Council Agenda Heating Up: The 13-member D.C. Council returns from recess with a big plate of issues and confirmations of mayoral nominees. Council and Barry administration officials say that M. Jerome Woods, the acting head of the Department of Human Services, may face a tough confirmation fight.
Barry also has yet to nominate someone as director of the Office of Campaign Finance -- the key city agency that oversees election laws. Keith Vance, whose term expired in the spring, is still on the job, but the expectation is that Barry will not reappoint him.
Aides to the mayor have suggested that the job should go to a lawyer who can handle the legally detailed but politically delicate job of monitoring the campaign conduct of elected officials and ethics of the city's highest ranking officials.
Council member Frank Smith (D-Ward 1) will chair an Oct. 6 public hearing on the mayor's renomination of Patricia Worthy to head the Public Service Commission. The hearings on PSC members usually draw little attention, consumer activists complain, even though the commission's actions and rulings affect nearly every resident and business interest. The hearing will be held in the council chambers.
Submetering simmers: Just before its summer vacation, the D.C. Council tabled a bill that would prohibit so-called submetering by landlords -- charging individual commercial and residential tenants for specific use of utilities rather than including such costs in overall rents.
The council's inaction may have opened the door to the Public Service Commission, which is pressing ahead with a study group on the effect of submetering on landlords and tenants. The PSC has said it has the authority to allow submetering, but it's anathema to tenant activists. They cite potential abuse in what would be a fundamental change in the way utilities are paid for thousands of tenants in the city.
A study group put together by the PSC may reccommend that submetering be limited to commercial properties -- but it's not clear that even commercial tenants will go for it.

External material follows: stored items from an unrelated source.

(** X13. When the input ends before any line spells [exit], the loop
    raises [EOFError], here with a search and a model that always answer. *)
Theorem chat_loop_end_of_input `{Externals}
    (vector_store : VectorStore) (thread_id : string) (stdin : list string) :
  (forall q, exists results,
      max_marginal_relevance_search vector_store q 4 5 (8 # 10) = Ok results) ->
  (forall n msgs, exists text, model_reply n msgs = Ok text) ->
  Forall (fun line => is_exit_token line = false) stdin ->
  forall w,
    chat_loop (setup_chat_workflow vector_store) thread_id stdin w
      = Raise (Exn "EOFError" "EOF when reading a line").
Proof.
  intros Hsearch Hmodel Hlines.
  induction Hlines as [|line rest Hline Hrest IH]; intros w; [reflexivity|].
  rewrite chat_loop_question_line by exact Hline.
  rewrite chat_with_memory_cases.
  destruct (Hsearch line) as [results ->]. cbv zeta.
  destruct (Hmodel (length (invocations (add_outputs [input_prompt] w)))
              (augmented_messages results
                 (history thread_id (add_outputs [input_prompt] w)
                    ++ [HumanMessage line]))) as [text ->].
  apply IH.
Qed.

(** ** Document processing *)

Section ProcessingFacts.
Context `{Ingestion}.

Lemma load_all_from (loaders : list Loader) :
  forall docs,
    load_all loaders docs =
    match load_all loaders [] with
    | Ok more => Ok (docs ++ more)
    | Raise e => Raise e
    end.
Proof.
  induction loaders as [|loader rest IH]; intros docs; cbn [load_all].
  - now rewrite app_nil_r.
  - destruct (loader_load loader) as [pages|e]; [|reflexivity].
    rewrite (IH (docs ++ pages)), (IH ([] ++ pages)).
    destruct (load_all rest []) as [more|e]; [|reflexivity].
    cbn [app]. now rewrite app_assoc.
Qed.
(** * StreamSnag front end: a shallow embedding of [frontend/src/App.tsx]

    - [JS]: the fragment of the JavaScript runtime the component relies on:
      strings as UTF-16 code units, JSON values, truthiness, [ToString],
      [trim], [substring], [encodeURIComponent], thrown values, and
      [Number.prototype.toString] in radix 36.
    - [App]: the state cells of the component and its handlers
      [fetchVideoInfo], [handleDownload], [ws.onmessage], [ws.onerror], the
      timer callback and [getQualityFormats], in a small monad that threads
      the state, records the trace of effects and propagates exceptions.
    - [Samples], [Vocabulary]: sample inputs and the notions the statements
      are phrased with.
    - [Page], [Format]: the outcome of a call, the controls the page
      renders, and the formatters.
    - The properties: of the radix conversion, of the handlers, of the
      page. *)

From Stdlib Require Import ZArith NArith Ascii String Lia.
From stdpp Require Import base option list sorting strings gmap.

#[local] Set Warnings "-register-all".
#[local] Open Scope N_scope.

(* ===================================================================== *)
(** * The JavaScript fragment                                             *)
(* ===================================================================== *)

Module JS.

(** ** Strings

    A JavaScript string is a finite sequence of 16-bit code units.  Code
    units are kept as [N]; every function below only ever produces units
    below [0x10000] from units below [0x10000]. *)

Definition jsstring : Type := list N.

(** A literal of the program text, as code units (the literals of this
    program are all ASCII). *)
Definition str (s : string) : jsstring :=
  (fun a => N_of_ascii a) <$> list_ascii_of_string s.

Coercion str : string >-> jsstring.
Arguments str : simpl never.

(** [s.substring(start)] for a non-negative [start]: the units from index
    [start] on, nothing when [start] is past the end. *)
Definition substring (start : nat) (s : jsstring) : jsstring := drop start s.

(** [WhiteSpace] and [LineTerminator] code points of ECMA-262, the ones
    [String.prototype.trim] strips. *)
Definition is_white_space (c : N) : bool :=
  (c =? 0x09) || (c =? 0x0A) || (c =? 0x0B) || (c =? 0x0C) || (c =? 0x0D)
  || (c =? 0x20) || (c =? 0xA0) || (c =? 0x1680)
  || ((0x2000 <=? c) && (c <=? 0x200A))
  || (c =? 0x2028) || (c =? 0x2029) || (c =? 0x202F) || (c =? 0x205F)
  || (c =? 0x3000) || (c =? 0xFEFF).

Fixpoint trimStart (s : jsstring) : jsstring :=
  match s with
  | c :: r => if is_white_space c then trimStart r else s
  | [] => []
  end.

Definition trimEnd (s : jsstring) : jsstring := reverse (trimStart (reverse s)).

Definition trim (s : jsstring) : jsstring := trimEnd (trimStart s).

(** [s.replace(/^http/, "ws")]: only a match at index 0 is replaced. *)
Definition replace_leading_http (s : jsstring) : jsstring :=
  if bool_decide (take 4 s = str "http") then str "ws" ++ drop 4 s else s.

(** ** Thrown values

    What a [catch] clause can receive: an object for which
    [err instanceof Error] holds, with its [message], or anything else. *)

Inductive Thrown :=
| ErrorObject (message : jsstring)
| NotAnError.

Inductive Completion (A : Type) :=
| Normal (a : A)
| Throw (e : Thrown).
Arguments Normal {A} a.
Arguments Throw {A} e.

(** Message texts of the errors the runtime itself raises (the wording is
    the engine's; V8's is used). *)
Definition URIError_message : jsstring := str "URI malformed".

Definition TypeError_message (base prop : jsstring) : jsstring :=
  str "Cannot read properties of " ++ base ++ str " (reading '" ++ prop ++ str "')".

Definition cannot_convert_message : jsstring :=
  str "Cannot convert object to primitive value".

(** ** encodeURIComponent *)

Definition is_unescaped (c : N) : bool :=
  ((0x41 <=? c) && (c <=? 0x5A)) || ((0x61 <=? c) && (c <=? 0x7A))
  || ((0x30 <=? c) && (c <=? 0x39))
  || bool_decide (c ∈ str "-_.!~*'()").

Definition hex_digit (d : N) : N :=
  if d <? 10 then 0x30 + d else 0x41 + (d - 10).

(** ["%XX"] for one octet. *)
Definition percent_octet (o : N) : jsstring :=
  [0x25; hex_digit (o / 16); hex_digit (o mod 16)].

(** The UTF-8 octets of a code point. *)
Definition utf8_octets (cp : N) : list N :=
  if cp <? 0x80 then [cp]
  else if cp <? 0x800 then [0xC0 + cp / 64; 0x80 + cp mod 64]
  else if cp <? 0x10000 then
    [0xE0 + cp / 4096; 0x80 + (cp / 64) mod 64; 0x80 + cp mod 64]
  else
    [0xF0 + cp / 262144; 0x80 + (cp / 4096) mod 64;
     0x80 + (cp / 64) mod 64; 0x80 + cp mod 64].

Definition is_leading_surrogate (c : N) : bool := (0xD800 <=? c) && (c <=? 0xDBFF).
Definition is_trailing_surrogate (c : N) : bool := (0xDC00 <=? c) && (c <=? 0xDFFF).

Definition escape_code_point (cp : N) : jsstring :=
  mjoin (percent_octet <$> utf8_octets cp).

(** ECMA-262 [Encode] with the unescaped set of [encodeURIComponent]; [None]
    is the URIError raised at an unpaired surrogate. *)
Fixpoint encode (s : jsstring) : option jsstring :=
  match s with
  | [] => Some []
  | c :: r =>
      if is_unescaped c then (c ::.) <$> encode r
      else if is_trailing_surrogate c then None
      else if is_leading_surrogate c then
        match r with
        | d :: r' =>
            if is_trailing_surrogate d then
              (escape_code_point ((c - 0xD800) * 0x400 + (d - 0xDC00) + 0x10000) ++.)
                <$> encode r'
            else None
        | [] => None
        end
      else (escape_code_point c ++.) <$> encode r
  end.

The submetering bill has an interesting history. Council member H.R. Crawford (D-Ward 7) initially introduced a bill to allow it. Council member Frank Smith (D-Ward 1) led the fight to turn the bill inside out so that submetering would be prohibited. Then the bill was tabled on a motion by freshman Harry Thomas (D-Ward 5), who was elected with strong tenant support.
Thomas, recently back from a trip to Europe, has said he doesn't have a position on the bill yet and just wants more time to hear its pros and cons.
Handling Hot Complaints: A few months ago, politically active members of Ward 8 Democrats publicly and angrily complained that no one in Barry's Cabinet lived in their far Southeast ward. One of the leaders of the group -- which held a news conference adjacent to the long-stalled Camp Simms redevelopment project -- was Erica Tollett. Although it is not a Cabinet appointment, Tollett has since been nominated to the D.C. Commission on Women and has helped raise the profile of Ward 8.
But the Cabinet appointment is still on the futures agenda.
Hot on the Antidrug Trail: Unfoldment Inc., a 10-year-old Southeast Washington group, is holding its fourth annual Youth Festival and Talent Show from noon to 7 p.m. Saturday at Barry Farms. Kemi Morten, legal counsel to council member Wilhelmina J. Rolark (D-Ward 8), is the founder of Unfoldment with her father, Baker. The idea is to give children up to 16 years of age something positive to do in a neighborhood that police say is one of the city's worst for drug abuse.
Morten said the programs sponsored by Unfoldment began "with a penny and a prayer" but now include help from community groups. Barry will be among those giving awards during the Saturday festivities.